Platform: Darwin arm64

Processor: arm

TimezoneFinder Configuration

C Implementation Available: False

Numba JIT Available: True

Performance Optimizations

  • ✗ Using pure Python point-in-polygon implementation

  • ✓ Numba JIT compilation enabled

Benchmark Configuration

Test Queries: 10,000

Algorithm Type: Point-in-Polygon

Test Data Type: Random timezone boundary polygons with random query points

Polygon Source: TimezoneFinder’s timezone boundary dataset

Test Methodology

Polygons Used: Random timezone boundary polygons from TimezoneFinder’s dataset

Query Points: Random geographic coordinates (longitude, latitude)

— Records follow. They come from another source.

Lemma run_episode_agree f ec1 sc1 ec2 sc2 (w1 w2 : world)
    ec1' sc1' w1' ec2' sc2' w2' :
  env_state w1 = env_state w2 ->
  actor_state w1 = actor_state w2 ->
  run_episode' f ec1 sc1 w1 = (Done (ec1', sc1'), w1') ->
  run_episode' f ec2 sc2 w2 = (Done (ec2', sc2'), w2') ->
  exists n ret sps1 sps2 c1 c2,
    written (since w1 w1') = [build_result n ret sps1 c1]
    /\ written (since w2 w2') = [build_result n ret sps2 c2]
    /\ n = Z.of_nat (step_calls (since w1 w1'))
    /\ n = Z.of_nat (step_calls (since w2 w2'))
    /\ env_state w1' = env_state w2'
    /\ actor_state w1' = actor_state w2'
    /\ increment counter (increment_kwargs n) (counter_state w1)
       = (inr c1, counter_state w1')
    /\ increment counter (increment_kwargs n) (counter_state w2)
       = (inr c2, counter_state w2').
Proof.
  intros He Ha H1 H2.
  unfold run_episode, bind in H1, H2.
  next_in H1. next_in H1; [|discriminate]. next_in H1; [|discriminate].
  next_in H2. next_in H2; [|discriminate]. next_in H2; [|discriminate].
  repeat match goal with
         | Hr : env_reset environment (env_state w2) = _ |- _ =>
             rewrite <- He in Hr
         | Hr : observe_first actor _ (actor_state w2) = _ |- _ =>
             rewrite <- Ha in Hr
         end.
  match goal with
  | Ha1 : env_reset environment (env_state w1) = (inr ?x, _),
    Ha2 : env_reset environment (env_state w1) = (inr ?y, _) |- _ =>
      rewrite Ha1 in Ha2; invert Ha2
  end.
  match goal with
  | Ha1 : env_reset environment (env_state w1) = (inr ?x, _) |- _ =>
      rename x into ts0
  end.
  match goal with
  | Ha1 : observe_first actor ts0 (actor_state w1) = _,
    Ha2 : observe_first actor ts0 (actor_state w1) = _ |- _ =>
      rewrite Ha1 in Ha2; invert Ha2
  end.
  match type of H1 with
  | (let (_, _) := ?c in _) = _ => destruct c as [o1 w13] eqn:L1
  end.
  match type of H2 with
  | (let (_, _) := ?c in _) = _ => destruct c as [o2 w23] eqn:L2
  end.
  assert (Hag : o1 = o2
                /\ env_state w13 = env_state w23
                /\ actor_state w13 = actor_state w23)
    by (eapply episode_loop_agree; [| |exact L1|exact L2]; reflexivity).
  destruct Hag as (-> & He3 & Ha3).
  apply episode_loop_run in L1 as (d1 & Ht1 & Hc1 & _ & _ & _ & Ho1).
  apply episode_loop_run in L2 as (d2 & Ht2 & Hc2 & _ & _ & _ & Ho2).
  destruct o2 as [[n' r']|err|]; try discriminate.
  destruct Ho1 as (steps1 & -> & _ & Hn1 & _).
  destruct Ho2 as (steps2 & -> & _ & Hn2 & _).
  simpl in Ht1, Ht2. rewrite <- !app_assoc in Ht1, Ht2.
  simpl in Ht1, Ht2.
  next_in H1; [|discriminate]. simpl in H1. unfold lift in H1.
  match type of H1 with
  | context [steps_per_second ?n ?x ?y] =>
      destruct (steps_per_second n x y) as [err|sps1]; simpl in H1;
      [discriminate|]
  end.
  next_in H1; [|discriminate].
  next_in H2; [|discriminate]. simpl in H2. unfold lift in H2.
  match type of H2 with
  | context [steps_per_second ?n ?x ?y] =>
      destruct (steps_per_second n x y) as [err|sps2]; simpl in H2;
      [discriminate|]
  end.
  next_in H2; [|discriminate].
  invert H1. invert H2.
  destruct (step_events_calls ts0 steps1) as (Hs1 & Hw1 & _).
  destruct (step_events_calls ts0 steps2) as (Hs2 & Hw2 & _).
  erewrite (since_app w1)
    by (simpl; rewrite Ht1, <- !app_assoc; simpl; reflexivity).
  erewrite (since_app w2)
    by (simpl; rewrite Ht2, <- !app_assoc; simpl; reflexivity).
  simpl. rewrite !written_app, !step_calls_app, Hs1, Hs2, Hw1, Hw2.
  simpl.
  do 6 eexists. split; [reflexivity|]. split; [reflexivity|].
  simpl in Hc1, Hc2. rewrite Hc1 in *. rewrite Hc2 in *.
  repeat split; auto; lia.
Qed.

Test Process: Each test iteration selects a random polygon from the timezone boundary dataset and a random query point, then measures the time to determine if the point lies within the polygon

Polygon Characteristics: Real-world timezone boundaries with varying complexity, from simple rectangular shapes to highly detailed coastlines and political boundaries

Performance Results

Implementation

Average Time (s)

Throughput (queries/sec)

pt_in_poly_clang

6.3e-06

1.6e+05

pt_in_poly_python

2.2e-06

4.5e+05

Performance Summary

Python implementation WITH Numba is 1.8x faster than the C implementation

Note

Performance results may vary based on system configuration, compiler optimizations, runtime conditions, and the complexity of the randomly selected timezone boundary polygons used in each test run.